User’s Guide¶
- dataset-creator needs a list of SeqRecordExpanded objects:
>>> from seqrecord_expanded import SeqRecord
>>>
>>> # `table` is the Translation Table code based on NCBI
>>> seq_record1 = SeqRecord('ACTACCTA', reading_frame=2, gene_code='RpS5',
... table=1, voucher_code='CP100-10',
... taxonomy={'genus': 'Aus', 'species': 'bus'})
>>>
>>> seq_record2 = SeqRecord('ACTACCTA', reading_frame=2, gene_code='RpS5',
... table=1, voucher_code='CP100-10',
... taxonomy={'genus': 'Aus', 'species': 'bus'})
>>>
>>> seq_record3 = SeqRecord('ACTACCTA', reading_frame=2, gene_code='wingless',
... table=1, voucher_code='CP100-10',
... taxonomy={'genus': 'Aus', 'species': 'bus'})
>>>
>>> seq_record4 = SeqRecord('ACTACCTA', reading_frame=2, gene_code='winglesss',
... table=1, voucher_code='CP100-10',
... taxonomy={'genus': 'Aus', 'species': 'bus'})
>>>
>>> seq_records = [
... seq_record1, seq_record2, seq_record3, seq_record4,
... ]
- Create an aminoacid dataset from your nucleotide sequences:
>>> from dataset_creator import Dataset
>>> dataset = Dataset(seq_records, format='NEXUS', partitioning='by gene',
... codon_positions='ALL', aminoacids=True)

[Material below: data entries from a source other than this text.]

Lemma explore_step node todo w :
  Explored (node :: todo) w → BuildWalk.used w !! node = None →
  Explored (rev (map_to_list (uses node)).*1 ++ todo)
    (BuildWalk.mk (BuildWalk.rebuilt w) (<[node := uses node]> (BuildWalk.used w))
       (upd_each (λ _, BuildWalk.one_more) (uses node) (BuildWalk.users w)) (BuildWalk.needs w)
       (upd_each BuildWalk.more_keys (uses node) (BuildWalk.anyNeeds w)) (BuildWalk.level w) (BuildWalk.valid w)
       (BuildWalk.queried w) (BuildWalk.missing w)).
Proof.
  intros [Hreb Hused HinU HtodoU Husers Hneeds Hfresh Hroots Hbelow Hwhy] Hnew.
  assert (node ∈ U) as HnU by (apply HtodoU; set_solver).
  assert (node ∉ dom (BuildWalk.used w)) as Hnd by (by apply not_elem_of_dom).
  assert (∀ c, c ∈ rev (map_to_list (uses node)).*1 ↔ is_Some (uses node !! c)) as Hrev.
  { intros c. rewrite <- Permutation_rev, list_elem_of_fmap. split.
    - intros ([? v] & -> & ?%elem_of_map_to_list). by exists v.
    - intros [v Hv]. exists (c, v). by rewrite elem_of_map_to_list. }
  split; simpl; [done|..|done|done| | |].
  - intros n m. rewrite lookup_insert_Some. naive_solver.
  - rewrite dom_insert_L. set_solver.
  - intros n [Hn%Hrev|Hn]%elem_of_app; [by eapply U_closed|]. apply HtodoU. set_solver.
  - intros c. rewrite upd_each_lookup, dom_insert_L, counts_add by set_solver. by rewrite Husers.
  - intros n Hn. rewrite dom_insert_L. destruct (Hroots n Hn); set_solver.
  - intros n c. rewrite dom_insert_L, elem_of_app, Hrev. intros [->%elem_of_singleton|Hn]%elem_of_union Hc; [by auto|].
    destruct (Hbelow n c Hn Hc); set_solver.
  - intros n. rewrite dom_insert_L, elem_of_app, Hrev. intros Hn.
    destruct (decide (is_Some (uses node !! n))) as [Hs|Hs].
    + right. intros He. apply (not_elem_of_empty (C:=gset Node) node). rewrite <- He, elem_of_users_in. set_solver.
    + destruct (Hwhy n) as [?|Hne]; [set_solver|by left|]. right. intros He. apply Hne.
      apply elem_of_equiv_empty_L. intros m. rewrite elem_of_users_in. intros [Hm Hmn].
      apply (not_elem_of_empty (C:=gset Node) m). rewrite <- He, elem_of_users_in. set_solver.
Qed.
(** The nodes of [D] are decided, those of [level] are next. *)
Record Deciding (D : gset Node) (level : list Node) w : Prop := mkDeciding {
  de_rebuilt : BuildWalk.rebuilt w = (if rebuildRoots then dom roots else ∅);
  de_used : ∀ n, n ∈ P → BuildWalk.used w !! n = Some (uses n);
  de_D : D ⊆ P;
  de_users : ∀ c, users_in uses P c ≠ ∅ → BuildWalk.users w !! c = Some (N.of_nat (size (pending D c)));
  de_nodup : NoDup level;
  de_level : ∀ n, n ∈ level ↔ n ∈ P ∧ n ∉ D ∧ pending D n = ∅;
  de_before : ∀ n, n ∈ D → pending D n = ∅;
  de_missing : ∀ n, n ∈ BuildWalk.missing w ↔ n ∈ D ∧ must (BuildWalk.missing w) n;
  de_needs : ∀ n, is_Some (BuildWalk.needs w !! n) ↔ need (BuildWalk.missing w) n;
  de_keys : ∀ n k, k ∈ default ∅ (BuildWalk.needs w !! n) ↔ ask (BuildWalk.missing w) n k;
  de_valid : BuildWalk.valid w ⊆ avail;
}.

(** Everything asked of the nodes of [l] that can be fetched is there. *)
Definition fetched (l : list Node) w : Prop :=
  ∀ n ks k, n ∈ l → n ∉ BuildWalk.rebuilt w → BuildWalk.needs w !! n = Some ks → k ∈ ks → k ∈ avail →
  k ∈ BuildWalk.valid w.

Lemma BuildWalk_isHeld_spec D level w n ks Φ :
  Deciding D level w → fetched [n] w → BuildWalk.needs w !! n = Some ks →
  (∀ b, negb b = true ↔ must (BuildWalk.missing w) n → Φ b w) → wp (BuildWalk.isHeld n) Φ w.
Proof.
  intros HD Hf Hn HΦ. unfold BuildWalk.isHeld. wp_steps. apply HΦ.
  pose proof (de_keys _ _ _ HD n) as Hk. rewrite Hn in Hk. simpl in Hk. unfold must_build.
  rewrite <- (de_needs _ _ _ HD). setoid_rewrite <- Hk.
  assert (n ∈ BuildWalk.rebuilt w ↔ rebuildRoots = true ∧ is_Some (roots !! n)) as Hreb.
  { rewrite (de_rebuilt _ _ _ HD), <- elem_of_dom. destruct rebuildRoots; set_solver. }
  rewrite <- Hreb. rewrite negb_true_iff, !andb_false_iff, !negb_false_iff, !bool_decide_eq_true, bool_decide_eq_false.
  split.
  - intros [[Hr| ->]|Hv]; (split; [by eexists|]); [by left|by right; left; set_solver|].
    destruct (decide (n ∈ BuildWalk.rebuilt w)) as [|Hnr]; [by left|]. right; right.
    destruct (decide (ks ∖ avail = ∅)) as [He|[k Hk']%set_choose_L]; [|exists k; set_solver].
    destruct Hv. intros k Hin. apply (Hf n ks k); set_solver.
  - intros [_ [?|[?|(k & ? & ?)]]]; [by left; left|left; right; set_solver|right].
    pose proof (de_valid _ _ _ HD). set_solver.
Qed.

Lemma pending_decided D x c :
  x ∈ P → x ∉ D →
  size (pending D c) = (if decide (is_Some (uses x !! c)) then 1 else 0) + size (pending ({[x]} ∪ D) c).
Proof.
  intros Hx HD. rewrite <- users_in_add by set_solver. do 2 f_equal. apply set_eq. intros n.
  rewrite elem_of_union, !elem_of_difference, elem_of_union, elem_of_singleton.
  destruct (decide (n = x)) as [->|]; naive_solver.
Qed.

Lemma pending_small D c : (N.of_nat (size (pending D c)) < 2 ^ 64)%N.
Proof. assert (P ∖ D ⊆ P) as Hle by set_solver. pose proof (users_in_le uses _ _ c Hle). lia. Qed.

Lemma pending_empty D c : pending D c = ∅ ↔ size (pending D c) = 0.
Proof. split; [intros ->; apply size_empty|]. intros ?%size_empty_iff. by apply leibniz_equiv. Qed.

Lemma map_keys_elem (m : gmap Node (list Key)) c : c ∈ (map_to_list m).*1 ↔ is_Some (m !! c).
Proof.
  rewrite list_elem_of_fmap. split.
  - intros ([? v] & -> & ?%elem_of_map_to_list). by exists v.
  - intros [v Hv]. exists (c, v). by rewrite elem_of_map_to_list.
Qed.
(** Every derivation of a plan is reached from the requests. *)
Lemma Requested_all avail reqs J :
  Requested reqs J → plan (tops_of outputMap reqs) (rebuilds buildMode) (uses_ref readDerivation outputMap) avail missing →
  dom J = missing.
Proof.
  intros HR Hplan. pose proof (li_in _ (rq_inv _ _ HR)) as Hin. apply set_eq. intros n. split; [set_solver|]. intros Hn.
  apply dec_stable. intros Hnot. destruct (highest rank (missing ∖ dom J)) as (m & Hm & Hmax); [set_solver|].
  apply elem_of_difference in Hm as [Hm Hmn]. apply Hmn. apply Hplan in Hm as Hneed.
  destruct Hneed as [[Hr%elem_of_dom%elem_of_tops|(u & Hu & Hs%uses_ref_input)] _]; [by apply (rq_all _ _ HR)|].
  assert (rank m < rank u) by (apply (ev_inputs _ _ _ _ Hev u m); [set_solver|done]).
  assert (u ∈ dom J) as [ju Hju]%elem_of_dom.
  { apply dec_stable. intros Hun. specialize (Hmax u). assert (u ∈ missing ∖ dom J) as ?%Hmax by set_solver. lia. }
  apply (li_inputs _ (rq_inv _ _ HR) u ju); [done|]. destruct (rq_full _ _ HR u ju Hju) as [-> _].
  apply list_elem_of_filter. done.
Qed.
End Load.

(** ** [loadJobs] *)

Section Main.
Context {R : Type}.
Context (readDerivation : string → result Derivation.t) (outputMap : string → result (gmap string (option string))).
Context (hashPart printStorePath : string → string) (to_string : DerivedPath → string).
Context (reqs : list DerivedPath) (buildMode : BuildMode).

3. Create dataset with degenerated nucleotide sequences using the method by Zwick et al.:
>>> # The degenerate method can be 'S', 'Z', 'SZ' and 'normal'
>>> dataset = Dataset(seq_records, format='NEXUS', partitioning='by gene',
... codon_positions='ALL', degenerate='S')
- Create dataset specifying the outgroup by its voucher code:
>>> dataset = Dataset(seq_records, format='NEXUS', partitioning='by gene',
... outgroup='CP100-10)
- Codon positions can be 1st, 2nd, 3rd, 1st-2nd, ALL (default).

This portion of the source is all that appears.